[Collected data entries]
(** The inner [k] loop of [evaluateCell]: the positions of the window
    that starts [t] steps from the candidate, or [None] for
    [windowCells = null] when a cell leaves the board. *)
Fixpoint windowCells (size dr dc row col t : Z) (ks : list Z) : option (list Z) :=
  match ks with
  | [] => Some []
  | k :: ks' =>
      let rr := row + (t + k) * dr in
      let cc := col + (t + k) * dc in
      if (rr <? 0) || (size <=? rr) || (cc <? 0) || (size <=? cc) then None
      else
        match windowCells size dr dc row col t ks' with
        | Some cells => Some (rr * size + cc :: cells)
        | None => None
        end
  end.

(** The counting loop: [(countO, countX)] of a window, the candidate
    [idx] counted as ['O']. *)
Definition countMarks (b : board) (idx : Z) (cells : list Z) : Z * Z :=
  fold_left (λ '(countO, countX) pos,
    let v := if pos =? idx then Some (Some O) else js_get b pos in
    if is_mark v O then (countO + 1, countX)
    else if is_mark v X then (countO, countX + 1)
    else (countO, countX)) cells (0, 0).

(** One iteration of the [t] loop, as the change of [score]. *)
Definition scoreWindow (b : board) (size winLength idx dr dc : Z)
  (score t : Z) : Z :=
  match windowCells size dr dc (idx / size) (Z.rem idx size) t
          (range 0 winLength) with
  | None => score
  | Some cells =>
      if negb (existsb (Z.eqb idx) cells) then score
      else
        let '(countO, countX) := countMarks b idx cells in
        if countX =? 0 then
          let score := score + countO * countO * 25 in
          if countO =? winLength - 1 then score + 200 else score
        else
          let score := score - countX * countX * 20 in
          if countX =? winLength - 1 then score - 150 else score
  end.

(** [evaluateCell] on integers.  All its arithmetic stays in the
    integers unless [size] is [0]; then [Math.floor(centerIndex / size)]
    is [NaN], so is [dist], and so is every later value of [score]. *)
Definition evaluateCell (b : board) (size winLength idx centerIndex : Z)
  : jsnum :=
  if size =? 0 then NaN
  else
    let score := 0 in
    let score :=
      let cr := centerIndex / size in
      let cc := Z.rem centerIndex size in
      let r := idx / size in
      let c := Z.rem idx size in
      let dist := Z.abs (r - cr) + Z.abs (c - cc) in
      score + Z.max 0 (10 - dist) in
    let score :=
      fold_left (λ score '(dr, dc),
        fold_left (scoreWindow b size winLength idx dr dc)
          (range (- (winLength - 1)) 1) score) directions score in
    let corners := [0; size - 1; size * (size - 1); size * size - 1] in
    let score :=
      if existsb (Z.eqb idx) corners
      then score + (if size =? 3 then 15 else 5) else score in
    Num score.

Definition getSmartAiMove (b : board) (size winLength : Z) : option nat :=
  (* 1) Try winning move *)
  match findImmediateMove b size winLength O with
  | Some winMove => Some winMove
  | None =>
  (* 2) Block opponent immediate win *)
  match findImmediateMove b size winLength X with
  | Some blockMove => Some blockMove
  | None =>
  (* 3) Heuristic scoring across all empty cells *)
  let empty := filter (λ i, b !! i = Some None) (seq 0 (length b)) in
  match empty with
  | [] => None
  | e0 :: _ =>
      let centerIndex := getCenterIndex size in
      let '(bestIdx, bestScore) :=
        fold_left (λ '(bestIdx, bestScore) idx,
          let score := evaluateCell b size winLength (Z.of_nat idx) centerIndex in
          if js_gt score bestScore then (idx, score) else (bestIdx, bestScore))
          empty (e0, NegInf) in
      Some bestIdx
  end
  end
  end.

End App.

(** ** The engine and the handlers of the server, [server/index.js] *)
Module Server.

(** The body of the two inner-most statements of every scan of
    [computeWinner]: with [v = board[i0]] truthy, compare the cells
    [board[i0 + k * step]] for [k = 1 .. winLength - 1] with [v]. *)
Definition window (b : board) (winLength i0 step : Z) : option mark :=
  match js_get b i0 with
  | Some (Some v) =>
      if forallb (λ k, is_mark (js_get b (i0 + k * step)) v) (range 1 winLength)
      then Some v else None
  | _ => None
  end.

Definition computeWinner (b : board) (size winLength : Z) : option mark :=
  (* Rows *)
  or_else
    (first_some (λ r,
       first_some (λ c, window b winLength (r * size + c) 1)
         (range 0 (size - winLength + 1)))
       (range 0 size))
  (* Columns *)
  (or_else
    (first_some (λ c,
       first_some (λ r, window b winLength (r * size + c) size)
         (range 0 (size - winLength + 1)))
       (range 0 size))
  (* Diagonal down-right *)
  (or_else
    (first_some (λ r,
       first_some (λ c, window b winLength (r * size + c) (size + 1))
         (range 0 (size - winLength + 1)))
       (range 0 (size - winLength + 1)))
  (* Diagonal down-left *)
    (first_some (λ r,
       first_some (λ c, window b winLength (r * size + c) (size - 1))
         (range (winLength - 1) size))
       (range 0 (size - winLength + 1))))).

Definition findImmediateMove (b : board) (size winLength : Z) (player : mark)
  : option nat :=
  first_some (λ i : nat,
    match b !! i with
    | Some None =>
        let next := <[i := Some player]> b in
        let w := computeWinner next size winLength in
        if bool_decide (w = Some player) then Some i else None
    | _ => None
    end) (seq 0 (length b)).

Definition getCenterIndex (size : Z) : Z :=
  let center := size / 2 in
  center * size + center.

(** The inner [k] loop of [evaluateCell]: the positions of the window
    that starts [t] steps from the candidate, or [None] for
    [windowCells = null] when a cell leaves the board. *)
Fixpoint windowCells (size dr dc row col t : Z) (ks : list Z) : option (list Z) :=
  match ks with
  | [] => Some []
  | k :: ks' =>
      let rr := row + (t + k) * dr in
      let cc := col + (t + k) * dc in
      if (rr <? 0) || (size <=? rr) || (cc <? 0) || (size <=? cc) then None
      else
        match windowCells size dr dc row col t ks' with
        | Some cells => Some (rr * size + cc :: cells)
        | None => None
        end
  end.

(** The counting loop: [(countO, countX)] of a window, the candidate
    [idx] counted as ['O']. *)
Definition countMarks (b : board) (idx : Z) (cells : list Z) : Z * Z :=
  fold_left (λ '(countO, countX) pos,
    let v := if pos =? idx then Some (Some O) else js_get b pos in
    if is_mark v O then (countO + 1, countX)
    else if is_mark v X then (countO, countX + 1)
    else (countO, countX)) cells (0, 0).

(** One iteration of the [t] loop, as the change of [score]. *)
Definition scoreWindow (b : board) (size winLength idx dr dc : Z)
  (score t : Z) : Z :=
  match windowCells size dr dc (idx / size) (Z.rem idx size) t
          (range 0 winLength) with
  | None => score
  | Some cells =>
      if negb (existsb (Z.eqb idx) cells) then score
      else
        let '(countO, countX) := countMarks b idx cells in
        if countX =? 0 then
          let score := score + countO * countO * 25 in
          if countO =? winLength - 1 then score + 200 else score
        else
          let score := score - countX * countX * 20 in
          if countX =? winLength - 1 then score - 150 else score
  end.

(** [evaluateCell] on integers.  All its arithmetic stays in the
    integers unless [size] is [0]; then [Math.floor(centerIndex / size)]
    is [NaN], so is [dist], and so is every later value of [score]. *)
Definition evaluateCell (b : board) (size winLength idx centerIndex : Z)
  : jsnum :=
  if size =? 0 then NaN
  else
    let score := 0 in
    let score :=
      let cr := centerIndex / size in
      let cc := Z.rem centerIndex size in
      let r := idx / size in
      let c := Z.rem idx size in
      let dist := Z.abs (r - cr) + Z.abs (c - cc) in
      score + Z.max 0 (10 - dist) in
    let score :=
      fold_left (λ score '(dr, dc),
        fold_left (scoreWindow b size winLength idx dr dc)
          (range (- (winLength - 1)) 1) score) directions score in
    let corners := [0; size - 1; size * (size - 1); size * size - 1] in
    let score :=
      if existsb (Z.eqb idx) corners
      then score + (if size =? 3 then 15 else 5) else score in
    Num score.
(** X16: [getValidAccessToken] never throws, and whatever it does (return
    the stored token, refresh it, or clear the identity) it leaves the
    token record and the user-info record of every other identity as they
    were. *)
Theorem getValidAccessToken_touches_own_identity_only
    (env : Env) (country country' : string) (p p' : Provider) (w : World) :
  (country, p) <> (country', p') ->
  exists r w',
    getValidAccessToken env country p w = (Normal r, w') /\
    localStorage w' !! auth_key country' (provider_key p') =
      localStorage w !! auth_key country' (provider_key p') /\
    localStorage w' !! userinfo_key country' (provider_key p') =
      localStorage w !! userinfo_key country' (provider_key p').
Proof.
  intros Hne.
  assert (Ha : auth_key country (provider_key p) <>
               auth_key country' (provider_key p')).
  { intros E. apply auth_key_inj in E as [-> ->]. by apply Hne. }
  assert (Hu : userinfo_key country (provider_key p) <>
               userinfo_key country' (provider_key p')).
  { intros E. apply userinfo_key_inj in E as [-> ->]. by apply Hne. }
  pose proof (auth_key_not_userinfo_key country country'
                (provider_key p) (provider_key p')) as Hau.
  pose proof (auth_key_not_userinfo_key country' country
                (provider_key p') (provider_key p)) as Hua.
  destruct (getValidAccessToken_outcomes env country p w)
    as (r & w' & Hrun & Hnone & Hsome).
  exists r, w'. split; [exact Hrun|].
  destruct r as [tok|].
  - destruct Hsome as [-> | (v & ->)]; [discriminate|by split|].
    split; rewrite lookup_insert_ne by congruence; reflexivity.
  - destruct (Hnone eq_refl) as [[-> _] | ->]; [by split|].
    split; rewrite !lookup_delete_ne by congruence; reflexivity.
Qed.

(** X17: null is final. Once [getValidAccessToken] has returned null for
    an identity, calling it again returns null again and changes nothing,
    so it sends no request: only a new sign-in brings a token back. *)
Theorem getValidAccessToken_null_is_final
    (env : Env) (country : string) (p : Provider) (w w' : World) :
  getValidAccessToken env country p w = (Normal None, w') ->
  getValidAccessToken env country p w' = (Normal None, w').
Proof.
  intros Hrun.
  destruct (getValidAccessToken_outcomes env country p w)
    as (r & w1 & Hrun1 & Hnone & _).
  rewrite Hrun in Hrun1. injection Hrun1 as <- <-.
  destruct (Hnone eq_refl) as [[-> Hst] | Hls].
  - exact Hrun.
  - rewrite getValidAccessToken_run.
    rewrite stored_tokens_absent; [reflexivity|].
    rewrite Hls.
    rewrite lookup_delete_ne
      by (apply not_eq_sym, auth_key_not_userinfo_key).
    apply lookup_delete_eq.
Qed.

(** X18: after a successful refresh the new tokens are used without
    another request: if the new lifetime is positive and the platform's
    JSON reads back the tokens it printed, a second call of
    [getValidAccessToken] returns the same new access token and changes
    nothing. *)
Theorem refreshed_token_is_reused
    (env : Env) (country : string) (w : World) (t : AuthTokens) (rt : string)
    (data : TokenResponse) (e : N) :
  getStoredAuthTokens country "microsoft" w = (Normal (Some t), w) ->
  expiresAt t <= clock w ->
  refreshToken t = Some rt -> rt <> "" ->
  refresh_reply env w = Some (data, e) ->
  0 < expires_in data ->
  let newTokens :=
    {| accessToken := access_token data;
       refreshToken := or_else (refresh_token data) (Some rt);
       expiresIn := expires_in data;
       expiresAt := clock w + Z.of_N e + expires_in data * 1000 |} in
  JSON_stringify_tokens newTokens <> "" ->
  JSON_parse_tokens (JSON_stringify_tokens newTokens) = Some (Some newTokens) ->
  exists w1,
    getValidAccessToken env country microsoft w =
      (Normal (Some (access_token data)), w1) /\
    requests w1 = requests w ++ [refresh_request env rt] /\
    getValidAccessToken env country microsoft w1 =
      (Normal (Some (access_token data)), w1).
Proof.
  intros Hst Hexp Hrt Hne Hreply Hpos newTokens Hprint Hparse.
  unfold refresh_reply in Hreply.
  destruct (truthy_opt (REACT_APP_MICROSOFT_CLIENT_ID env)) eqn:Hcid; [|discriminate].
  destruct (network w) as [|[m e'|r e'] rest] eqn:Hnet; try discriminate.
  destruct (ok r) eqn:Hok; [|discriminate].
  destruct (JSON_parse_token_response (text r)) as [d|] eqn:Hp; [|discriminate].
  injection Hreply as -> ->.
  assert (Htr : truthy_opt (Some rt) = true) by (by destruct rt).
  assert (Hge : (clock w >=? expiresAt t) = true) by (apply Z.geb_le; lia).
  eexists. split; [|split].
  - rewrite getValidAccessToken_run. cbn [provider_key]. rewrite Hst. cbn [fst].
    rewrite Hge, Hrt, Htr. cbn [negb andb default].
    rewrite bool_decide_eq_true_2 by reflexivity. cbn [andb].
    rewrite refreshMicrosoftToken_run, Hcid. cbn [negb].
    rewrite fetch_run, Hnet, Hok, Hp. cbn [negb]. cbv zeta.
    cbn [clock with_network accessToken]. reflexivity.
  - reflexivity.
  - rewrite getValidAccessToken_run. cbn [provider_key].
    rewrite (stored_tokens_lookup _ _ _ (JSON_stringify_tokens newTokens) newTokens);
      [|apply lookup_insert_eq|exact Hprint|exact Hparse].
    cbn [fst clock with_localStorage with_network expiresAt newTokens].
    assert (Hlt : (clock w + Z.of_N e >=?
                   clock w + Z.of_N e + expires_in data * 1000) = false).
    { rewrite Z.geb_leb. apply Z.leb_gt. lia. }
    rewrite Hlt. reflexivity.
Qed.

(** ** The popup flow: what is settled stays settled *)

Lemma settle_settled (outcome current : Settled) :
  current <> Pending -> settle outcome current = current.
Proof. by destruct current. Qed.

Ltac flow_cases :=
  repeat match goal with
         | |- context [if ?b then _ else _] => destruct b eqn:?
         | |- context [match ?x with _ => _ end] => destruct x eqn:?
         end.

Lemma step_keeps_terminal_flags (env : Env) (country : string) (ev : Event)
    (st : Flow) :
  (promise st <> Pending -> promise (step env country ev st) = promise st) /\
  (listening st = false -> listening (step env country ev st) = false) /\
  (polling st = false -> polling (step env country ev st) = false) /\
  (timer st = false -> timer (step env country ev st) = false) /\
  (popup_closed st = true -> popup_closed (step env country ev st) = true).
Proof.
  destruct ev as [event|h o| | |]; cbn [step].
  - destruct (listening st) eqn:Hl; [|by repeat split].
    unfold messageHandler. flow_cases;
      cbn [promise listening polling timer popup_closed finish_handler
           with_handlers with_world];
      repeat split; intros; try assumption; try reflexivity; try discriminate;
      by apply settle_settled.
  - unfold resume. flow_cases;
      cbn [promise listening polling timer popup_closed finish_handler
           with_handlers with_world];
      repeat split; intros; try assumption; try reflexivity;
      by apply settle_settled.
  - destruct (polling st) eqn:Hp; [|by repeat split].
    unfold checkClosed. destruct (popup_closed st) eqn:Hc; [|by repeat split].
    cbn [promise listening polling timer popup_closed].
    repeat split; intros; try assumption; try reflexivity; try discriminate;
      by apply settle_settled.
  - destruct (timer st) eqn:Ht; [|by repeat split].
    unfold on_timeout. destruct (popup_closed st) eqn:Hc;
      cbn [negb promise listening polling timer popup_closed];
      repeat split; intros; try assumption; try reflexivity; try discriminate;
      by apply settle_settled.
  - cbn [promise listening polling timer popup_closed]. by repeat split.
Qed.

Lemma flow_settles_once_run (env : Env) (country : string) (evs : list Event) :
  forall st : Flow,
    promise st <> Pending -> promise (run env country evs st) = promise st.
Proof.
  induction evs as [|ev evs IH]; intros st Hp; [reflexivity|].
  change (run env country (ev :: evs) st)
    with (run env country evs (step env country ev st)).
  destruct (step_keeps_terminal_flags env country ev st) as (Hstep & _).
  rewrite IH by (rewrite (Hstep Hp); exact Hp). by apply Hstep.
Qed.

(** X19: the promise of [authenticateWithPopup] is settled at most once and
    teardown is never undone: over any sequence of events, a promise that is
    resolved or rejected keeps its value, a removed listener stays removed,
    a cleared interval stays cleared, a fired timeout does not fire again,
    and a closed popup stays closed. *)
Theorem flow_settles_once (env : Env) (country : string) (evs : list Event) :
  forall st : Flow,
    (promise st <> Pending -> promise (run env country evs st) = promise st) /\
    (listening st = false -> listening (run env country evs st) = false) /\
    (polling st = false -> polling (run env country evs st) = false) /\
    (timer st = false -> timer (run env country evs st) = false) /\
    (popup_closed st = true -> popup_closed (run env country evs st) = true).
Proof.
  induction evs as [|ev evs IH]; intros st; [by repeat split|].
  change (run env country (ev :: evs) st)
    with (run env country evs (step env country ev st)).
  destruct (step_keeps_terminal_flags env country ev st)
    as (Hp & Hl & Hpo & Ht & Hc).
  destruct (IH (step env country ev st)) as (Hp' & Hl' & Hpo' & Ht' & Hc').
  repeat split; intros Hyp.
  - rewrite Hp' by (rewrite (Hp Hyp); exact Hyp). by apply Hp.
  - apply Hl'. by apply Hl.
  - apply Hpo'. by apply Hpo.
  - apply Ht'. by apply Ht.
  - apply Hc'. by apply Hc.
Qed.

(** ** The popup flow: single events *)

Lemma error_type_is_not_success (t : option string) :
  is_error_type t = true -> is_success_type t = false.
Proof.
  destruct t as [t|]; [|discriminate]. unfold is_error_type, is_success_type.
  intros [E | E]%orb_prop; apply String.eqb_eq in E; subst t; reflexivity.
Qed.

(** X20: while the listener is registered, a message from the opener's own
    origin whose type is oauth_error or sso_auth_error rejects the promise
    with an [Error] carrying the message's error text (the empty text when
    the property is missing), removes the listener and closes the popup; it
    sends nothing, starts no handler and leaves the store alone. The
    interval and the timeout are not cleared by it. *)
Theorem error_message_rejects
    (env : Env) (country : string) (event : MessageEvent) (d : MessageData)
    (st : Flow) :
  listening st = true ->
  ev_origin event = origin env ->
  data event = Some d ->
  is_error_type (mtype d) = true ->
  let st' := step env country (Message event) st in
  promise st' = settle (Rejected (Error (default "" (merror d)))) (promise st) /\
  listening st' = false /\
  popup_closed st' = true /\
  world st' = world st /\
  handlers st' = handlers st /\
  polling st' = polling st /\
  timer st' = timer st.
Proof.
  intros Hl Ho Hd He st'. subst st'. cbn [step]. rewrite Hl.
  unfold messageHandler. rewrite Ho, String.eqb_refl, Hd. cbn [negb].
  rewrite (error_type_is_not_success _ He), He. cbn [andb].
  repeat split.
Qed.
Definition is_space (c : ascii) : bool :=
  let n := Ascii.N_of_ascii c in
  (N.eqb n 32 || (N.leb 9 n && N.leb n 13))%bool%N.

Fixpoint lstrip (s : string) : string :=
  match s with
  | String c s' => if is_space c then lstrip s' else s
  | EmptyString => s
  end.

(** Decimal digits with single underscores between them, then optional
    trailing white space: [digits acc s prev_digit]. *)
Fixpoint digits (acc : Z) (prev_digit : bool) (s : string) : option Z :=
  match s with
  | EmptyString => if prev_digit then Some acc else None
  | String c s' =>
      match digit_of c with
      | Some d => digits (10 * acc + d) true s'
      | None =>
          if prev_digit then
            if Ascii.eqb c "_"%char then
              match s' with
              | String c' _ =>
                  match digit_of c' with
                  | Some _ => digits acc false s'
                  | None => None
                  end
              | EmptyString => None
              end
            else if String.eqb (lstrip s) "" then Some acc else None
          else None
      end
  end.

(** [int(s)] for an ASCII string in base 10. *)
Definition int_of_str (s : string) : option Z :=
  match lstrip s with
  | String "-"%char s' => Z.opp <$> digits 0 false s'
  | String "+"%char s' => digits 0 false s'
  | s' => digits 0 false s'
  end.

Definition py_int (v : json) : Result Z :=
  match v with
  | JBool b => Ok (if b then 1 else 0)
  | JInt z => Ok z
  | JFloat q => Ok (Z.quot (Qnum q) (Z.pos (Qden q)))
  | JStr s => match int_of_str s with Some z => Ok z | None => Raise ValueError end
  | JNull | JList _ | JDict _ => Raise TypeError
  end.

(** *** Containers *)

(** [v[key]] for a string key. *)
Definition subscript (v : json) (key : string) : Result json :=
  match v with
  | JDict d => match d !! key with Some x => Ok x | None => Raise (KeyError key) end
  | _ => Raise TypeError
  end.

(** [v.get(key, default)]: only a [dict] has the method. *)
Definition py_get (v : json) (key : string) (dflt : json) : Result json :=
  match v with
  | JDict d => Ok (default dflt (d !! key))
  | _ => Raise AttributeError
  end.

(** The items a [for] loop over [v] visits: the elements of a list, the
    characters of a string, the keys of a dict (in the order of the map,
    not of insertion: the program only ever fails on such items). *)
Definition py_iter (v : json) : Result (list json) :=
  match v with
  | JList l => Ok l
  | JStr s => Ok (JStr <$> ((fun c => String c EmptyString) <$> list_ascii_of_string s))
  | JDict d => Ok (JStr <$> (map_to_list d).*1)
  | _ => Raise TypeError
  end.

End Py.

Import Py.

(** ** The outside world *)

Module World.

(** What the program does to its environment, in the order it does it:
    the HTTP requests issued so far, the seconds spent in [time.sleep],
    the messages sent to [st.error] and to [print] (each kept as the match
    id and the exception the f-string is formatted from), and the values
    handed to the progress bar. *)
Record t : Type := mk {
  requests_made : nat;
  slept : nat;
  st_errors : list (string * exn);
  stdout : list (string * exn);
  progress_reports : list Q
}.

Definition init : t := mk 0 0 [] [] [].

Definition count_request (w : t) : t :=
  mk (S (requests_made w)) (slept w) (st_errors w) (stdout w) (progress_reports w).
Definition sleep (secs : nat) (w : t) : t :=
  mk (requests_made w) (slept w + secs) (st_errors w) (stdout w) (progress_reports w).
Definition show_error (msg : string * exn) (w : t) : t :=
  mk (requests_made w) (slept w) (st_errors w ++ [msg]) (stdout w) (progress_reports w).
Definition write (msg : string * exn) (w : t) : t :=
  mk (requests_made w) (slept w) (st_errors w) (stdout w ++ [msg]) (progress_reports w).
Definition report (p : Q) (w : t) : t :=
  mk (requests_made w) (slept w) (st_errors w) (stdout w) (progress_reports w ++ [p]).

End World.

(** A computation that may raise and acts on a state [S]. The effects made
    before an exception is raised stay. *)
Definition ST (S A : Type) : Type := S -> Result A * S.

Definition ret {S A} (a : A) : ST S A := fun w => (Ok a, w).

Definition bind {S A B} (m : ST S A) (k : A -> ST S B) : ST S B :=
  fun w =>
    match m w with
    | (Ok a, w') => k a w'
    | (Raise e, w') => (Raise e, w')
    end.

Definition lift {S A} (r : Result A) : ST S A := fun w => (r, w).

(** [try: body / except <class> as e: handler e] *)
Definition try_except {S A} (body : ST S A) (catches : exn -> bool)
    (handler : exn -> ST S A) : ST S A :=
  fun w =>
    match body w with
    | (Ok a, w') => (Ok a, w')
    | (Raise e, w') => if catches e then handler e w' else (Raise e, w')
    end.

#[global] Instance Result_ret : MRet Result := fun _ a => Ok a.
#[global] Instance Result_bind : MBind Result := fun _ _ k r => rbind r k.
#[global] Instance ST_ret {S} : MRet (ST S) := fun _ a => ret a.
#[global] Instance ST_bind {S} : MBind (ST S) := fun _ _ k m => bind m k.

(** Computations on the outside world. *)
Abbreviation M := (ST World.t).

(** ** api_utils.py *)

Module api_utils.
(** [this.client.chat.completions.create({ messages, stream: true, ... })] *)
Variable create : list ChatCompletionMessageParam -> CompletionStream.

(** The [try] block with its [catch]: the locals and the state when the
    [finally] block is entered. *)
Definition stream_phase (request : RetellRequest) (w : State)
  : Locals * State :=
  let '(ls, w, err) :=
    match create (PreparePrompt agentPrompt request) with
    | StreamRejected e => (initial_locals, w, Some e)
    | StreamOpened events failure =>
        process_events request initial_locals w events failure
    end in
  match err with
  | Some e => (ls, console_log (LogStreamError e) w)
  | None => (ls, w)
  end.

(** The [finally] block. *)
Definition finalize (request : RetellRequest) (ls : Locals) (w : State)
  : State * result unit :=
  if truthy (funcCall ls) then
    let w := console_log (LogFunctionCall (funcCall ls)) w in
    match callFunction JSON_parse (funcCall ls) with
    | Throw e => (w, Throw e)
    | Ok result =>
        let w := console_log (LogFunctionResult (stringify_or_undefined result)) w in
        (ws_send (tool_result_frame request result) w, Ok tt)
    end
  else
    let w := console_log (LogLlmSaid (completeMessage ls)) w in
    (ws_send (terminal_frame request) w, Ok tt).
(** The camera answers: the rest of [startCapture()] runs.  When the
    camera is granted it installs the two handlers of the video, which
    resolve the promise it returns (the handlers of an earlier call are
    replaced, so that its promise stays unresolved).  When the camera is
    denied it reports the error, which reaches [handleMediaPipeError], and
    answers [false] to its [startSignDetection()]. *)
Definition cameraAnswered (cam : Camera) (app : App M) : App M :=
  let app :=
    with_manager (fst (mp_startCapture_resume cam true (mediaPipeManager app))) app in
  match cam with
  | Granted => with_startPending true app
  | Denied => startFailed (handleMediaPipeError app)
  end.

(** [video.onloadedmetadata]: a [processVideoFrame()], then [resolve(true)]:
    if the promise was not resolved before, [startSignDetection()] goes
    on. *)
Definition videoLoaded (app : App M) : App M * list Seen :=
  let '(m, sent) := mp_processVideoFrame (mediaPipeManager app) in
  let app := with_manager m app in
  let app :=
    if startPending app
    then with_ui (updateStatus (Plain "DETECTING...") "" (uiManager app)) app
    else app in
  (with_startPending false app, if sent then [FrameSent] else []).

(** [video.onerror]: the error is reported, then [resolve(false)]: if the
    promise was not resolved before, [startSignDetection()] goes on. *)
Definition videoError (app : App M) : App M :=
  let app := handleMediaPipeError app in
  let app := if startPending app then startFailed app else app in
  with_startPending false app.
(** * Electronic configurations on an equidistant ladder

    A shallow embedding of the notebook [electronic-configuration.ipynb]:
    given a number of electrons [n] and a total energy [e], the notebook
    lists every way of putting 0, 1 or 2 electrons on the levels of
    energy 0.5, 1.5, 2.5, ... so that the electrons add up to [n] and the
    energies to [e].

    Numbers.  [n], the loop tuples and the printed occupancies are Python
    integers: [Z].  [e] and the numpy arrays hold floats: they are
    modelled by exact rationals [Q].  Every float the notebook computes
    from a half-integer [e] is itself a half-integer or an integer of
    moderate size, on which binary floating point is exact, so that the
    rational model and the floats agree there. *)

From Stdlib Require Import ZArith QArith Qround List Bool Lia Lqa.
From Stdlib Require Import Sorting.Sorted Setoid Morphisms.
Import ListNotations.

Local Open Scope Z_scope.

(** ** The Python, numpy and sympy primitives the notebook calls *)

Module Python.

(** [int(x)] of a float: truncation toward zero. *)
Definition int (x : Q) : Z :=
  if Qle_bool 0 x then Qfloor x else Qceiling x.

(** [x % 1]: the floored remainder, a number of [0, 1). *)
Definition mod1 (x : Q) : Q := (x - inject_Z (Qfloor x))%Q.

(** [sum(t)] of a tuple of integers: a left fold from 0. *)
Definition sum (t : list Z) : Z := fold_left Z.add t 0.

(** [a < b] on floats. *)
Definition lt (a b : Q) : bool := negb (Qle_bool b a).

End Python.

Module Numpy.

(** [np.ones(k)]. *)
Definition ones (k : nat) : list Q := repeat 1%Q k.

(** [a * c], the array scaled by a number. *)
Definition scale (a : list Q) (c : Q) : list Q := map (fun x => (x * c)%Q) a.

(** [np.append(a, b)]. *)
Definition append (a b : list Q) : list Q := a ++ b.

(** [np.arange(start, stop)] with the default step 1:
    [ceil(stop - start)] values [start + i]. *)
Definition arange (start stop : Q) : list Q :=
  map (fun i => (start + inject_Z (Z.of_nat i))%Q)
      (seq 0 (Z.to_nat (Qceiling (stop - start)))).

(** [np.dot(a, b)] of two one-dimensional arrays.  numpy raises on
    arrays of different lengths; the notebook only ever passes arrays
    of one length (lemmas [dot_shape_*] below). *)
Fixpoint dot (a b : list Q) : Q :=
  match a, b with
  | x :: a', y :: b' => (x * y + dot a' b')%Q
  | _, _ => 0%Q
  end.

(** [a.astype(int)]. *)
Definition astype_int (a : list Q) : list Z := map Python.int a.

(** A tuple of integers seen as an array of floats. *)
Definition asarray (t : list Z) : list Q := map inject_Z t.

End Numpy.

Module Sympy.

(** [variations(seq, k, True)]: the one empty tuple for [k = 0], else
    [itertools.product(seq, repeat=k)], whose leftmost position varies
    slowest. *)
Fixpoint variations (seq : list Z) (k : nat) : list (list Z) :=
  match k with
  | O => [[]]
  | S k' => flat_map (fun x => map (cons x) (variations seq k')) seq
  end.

What to work on :: All lines above from the one holding "intros [E |" to the one holding "with an [Error]", inclusive, are to be copied exactly; no other line is wanted.

Solution to the exercise ::
  intros [E | E]%orb_prop; apply String.eqb_eq in E; subst t; reflexivity.
Qed.

(** X20: while the listener is registered, a message from the opener's own
    origin whose type is oauth_error or sso_auth_error rejects the promise
    with an [Error] carrying the message's error text (the empty text when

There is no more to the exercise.